2021-02-28 01:03:06 | 地理学

世界のほとんどの地域に居住する人類と移動

 1980年代の米国では地理教育の革新運動が進められました。地理教育ガイドライン(1984)では、「5大テーマ」として、位置と分布(空間)、場所、相互依存関係(環境)、相互作用(空間関係)を設定しました。これを基本に米国地理ナショナルスタンダード(1994)がまとめられ、1992年には国際地理教育憲章が出されました。

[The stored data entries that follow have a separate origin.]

(** Every slot gathered by the look-ahead loop was returned by
    [findSlotsForDay] for a date [k] days after the current one and not
    after [endDate]. *)
Lemma dayLoop_from_days endDate dur ph fuel :
  forall cur acc w slots w',
    CalendarService.dayLoop fuel cur endDate dur ph acc w = (Ok slots, w') ->
    forall s, In s slots ->
      In s acc
      \/ exists k w1 daySlots w2,
          0 <= k /\ addDays cur k <= endDate
          /\ CalendarService.findSlotsForDay (addDays cur k) dur ph w1
             = (Ok daySlots, w2)
          /\ In s daySlots.
Proof.
  induction fuel as [| fuel IH]; intros cur acc w slots w' Hrun s Hin.
  - simpl in Hrun. destruct (cur <=? endDate); inversion Hrun. subst. auto.
  - rewrite dayLoop_step in Hrun.
    destruct (cur <=? endDate) eqn:Hle; [| inversion Hrun; subst; auto].
    apply Z.leb_le in Hle.
    apply bind_Ok in Hrun. destruct Hrun as [daySlots [w1 [Hday Hrun]]].
    destruct (IH _ _ _ _ _ Hrun s Hin) as [Hacc | [k [w2 [ds [w3 [Hk [Hend [Hd Hs]]]]]]]].
    + apply in_app_iff in Hacc. destruct Hacc as [Hacc | Hnew]; [auto |].
      right. exists 0, w, daySlots, w1.
      replace (addDays cur 0) with cur by (unfold addDays; lia).
      repeat split; try assumption; lia.
    + right. exists (k + 1), w2, ds, w3.
      replace (addDays cur (k + 1)) with (addDays (addDays cur 1) k)
        by (unfold addDays; lia).
      repeat split; try assumption; lia.
Qed.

また、ヨーロッパでは、国連の「持続可能な開発のための教育(ESD)」を受けて「ルツェルン宣言」(2008)が出され、地理教育改革がSDGs(エスディージーズ)に貢献すると位置づけられました。

(ESDやSDGs、ルツェルン宣言については、以下の投稿でも触れました)
Narashino Geography ⑬ 考える地理授業 - 住みたい習志野
Narashino Geography⑦ 地誌 - 住みたい習志野

欧米では一目おかれる「地理教員」

欧米では「地理」はメジャーな学問としてギリシア時代以降の伝統があります。ボクは経験したことがありませんが、ヨーロッパで「地理教員」と言うと一目置かれると言われています。

チョッと、地理業界的な話になりました。

人類の居住と移動
今回は人類の居住と移動をテーマにしたいと思います。南極大陸を除く、地球のほとんどの地域にヒトは居住しています。ヒトの起源はアフリカ大陸(諸説あり)で、約70000年ほど前にアフリカからユーラシアなどへと広がっていきました。

大航海時代にはヨーロッパを中心にした貿易がアジアとの間で盛んになりました。それ以前にはシルクロードやインド洋から地中海へとアラビアの商人(ムスリム商人)が活躍しました。

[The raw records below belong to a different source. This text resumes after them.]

(** * Contact-record ingestion service: validation, sanitization, batch
      pipeline and persistence, embedded from the JavaScript sources.

    - [Validation]          : the field validators, the record validator and
                              the sanitizer (validation module).
    - [Database1], [Database2] : the two definitions of the [Database] class
                              found in [database.js].
    - [SecurityMiddleware]  : the form-input middleware.
    - [Server]              : the CSV upload and form submission handlers.

    JavaScript strings are sequences of UTF-16 code units, modelled as
    [list N].  Numbers are modelled on the integers plus [NaN]; fractional
    values and infinities are outside the model. *)

From Stdlib Require Import ZArith NArith Ascii String DecimalString DecimalPos List Lia.
From stdpp Require Import gmap strings list.

Open Scope Z_scope.

(* ================================================================== *)
(** ** JavaScript values                                                *)
(* ================================================================== *)

Module JS.

(** A string literal of the source, as code units. *)
Definition u16 (s : string) : list N :=
  List.map N_of_ascii (list_ascii_of_string s).

Inductive JSValue : Type :=
  | JUndefined
  | JNull
  | JBool (b : bool)
  | JNum (z : Z)
  | JNaN
  | JStr (s : list N).

Inductive JSError : Type :=
  | TypeError (msg : string)
  | StoreError (msg : string)
  | IOError (msg : string).

(** Completion of an evaluation: a value, or a thrown error. *)
Inductive result (A : Type) : Type :=
  | Return (a : A)
  | Throw (e : JSError).
Arguments Return {A} a.
Arguments Throw {A} e.

Definition bind {A B} (m : result A) (k : A -> result B) : result B :=
  match m with
  | Return a => k a
  | Throw e => Throw e
  end.

Definition message (e : JSError) : string :=
  match e with
  | TypeError msg => msg
  | StoreError msg => msg
  | IOError msg => msg
  end.

(** ToBoolean: what [!v], [v && _] and [v || _] test. *)
Definition truthy (v : JSValue) : bool :=
  match v with
  | JUndefined | JNull | JNaN => false
  | JBool b => b
  | JNum z => negb (z =? 0)
  | JStr s => match s with [] => false | _ :: _ => true end
  end.

(** [a || b] *)
Definition or_else (a b : JSValue) : JSValue :=
  if truthy a then a else b.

現在では貿易は当たり前のこととして日常になっています。皆さんの食卓に並ぶ食品の原産地はどこでしょう。国内で生産されている卵や牛肉も、海外から輸入されたトウモロコシなどを飼料としていることがほとんどです。

農産物の輸入が世界の水資源(バーチャルウォーター)を奪っている

農産物の輸入は海外の水を利用して栽培された作物や肉などを輸入することです。この隠れた水利用はバーチャルウォーター(仮想水)と呼ばれ、発展途上国などでは大きな問題となっています。


肉食が地球環境を破壊している

また肉食は、地球環境に大きなストレスとなります。牛肉1㌔を生産するためには穀物が11㌔が必要です。穀物生産と肉牛が飲む水を合わせると1㌔の牛肉生産に20000㍑(20㌧)の水が必要です。ステーキ1枚の肉(200㌘)には4㌧の水が消費されるということですね。
肉食と環境破壊の驚くべき意外な関係 - 国際環境NGOグリーンピース
肉食をやめると地球が救われる|あなたが地球のためにできること

 

ニクソン・ショックで、ブレトンウッズ体制(固定相場制)から変動相場制に変わった国際金融

貿易は農産物だけでなく、さまざまな工業製品の移動としても行われています。日本は国際貿易で経済発展をしてきた国です。

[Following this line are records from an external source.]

(** * The entity REST client of the worker (src/api/worker/rest/EntityRestClient.js)

    A shallow embedding of [EntityRestClient]: request preparation, the
    load / loadRange / loadMultiple / setup / setupMultiple / update / erase
    operations, and the failure policy of bulk creation.

    Promises are modelled by a state-and-exception monad: a rejected promise
    is an exception, [await] is bind.  Every call to a collaborator (type
    model registry, authentication provider, transport, crypto facade,
    instance mapper, console) acts on an abstract world [W] and leaves an
    event in a trace, so that statements such as "no request is issued" are
    statements about the trace. *)

From Stdlib Require Import ZArith Ascii String List DecimalString Lia.
From stdpp Require Import base strings gmap list.

Set Implicit Arguments.
Set Warnings "-register-all".

(** ** Strings *)

(** [String.prototype.toLowerCase], on the ASCII range. *)
Definition lower_ascii (c : ascii) : ascii :=
  let n := nat_of_ascii c in
  if Nat.leb 65 n && Nat.leb n 90 then ascii_of_nat (n + 32) else c.

Fixpoint toLowerCase (s : string) : string :=
  match s with
  | EmptyString => EmptyString
  | String c rest => String (lower_ascii c) (toLowerCase rest)
  end.

(** [Array.prototype.join] on an array of strings. *)
Definition join (sep : string) (l : list string) : string := String.concat sep l.

(** [String(n)] for an integral number. *)
Definition String_of_number (z : Z) : string := NilZero.string_of_int (Z.to_int z).

Definition String_of_boolean (b : bool) : string := if b then "true" else "false".

(** ** Data model *)

Definition Id := string.

Abbreviation Params := (gmap string string).

Record TypeRef := mkTypeRef { app : string; type : string }.

(** Modelled from the spec: the [Type] enumeration of EntityConstants is not
    part of the sources at hand.  The shape kind of a type model is [Element],
    [ListElement], or some other (unverified or legacy) shape. *)
Inductive TypeKind :=
| Element
| ListElement
| OtherKind (name : string).

Definition TypeKind_eqb (a b : TypeKind) : bool :=
  match a, b with
  | Element, Element => true
  | ListElement, ListElement => true
  | OtherKind x, OtherKind y => String.eqb x y
  | _, _ => false
  end.

(** Modelled from the spec: the part of [TypeModel] (EntityTypes) the client
    reads, its shape kind and its version. *)
Record TypeModel := mkTypeModel { typeModel_type : TypeKind; version : string }.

国際貿易は現物のやりとりですが、決済は国際金融で行われ、為替相場の影響も受けます。

日本円の価値が上がって円高になると、輸出企業は不利になりますが、輸入では安く買うことができ、消費者にはありがたいことになります。円安になるとその逆です。

世界の基軸通貨は米国のドルですが、ボクが高校生の頃は1㌦=360円の固定相場でした。今と比べると大変なドル高・円安でした。しかし、この為替構造のおかげで高度経済成長期の日本はさまざまな工業製品を欧米などに大量に輸出することができました。

日本の敗戦前の1944年に、戦後の国際金融態勢について米国を中心にして協議が行われ、国際金融秩序としてブレトンウッズ協定が結ばれ、米ドルを機軸とするブレトンウッズ体制が成立しました。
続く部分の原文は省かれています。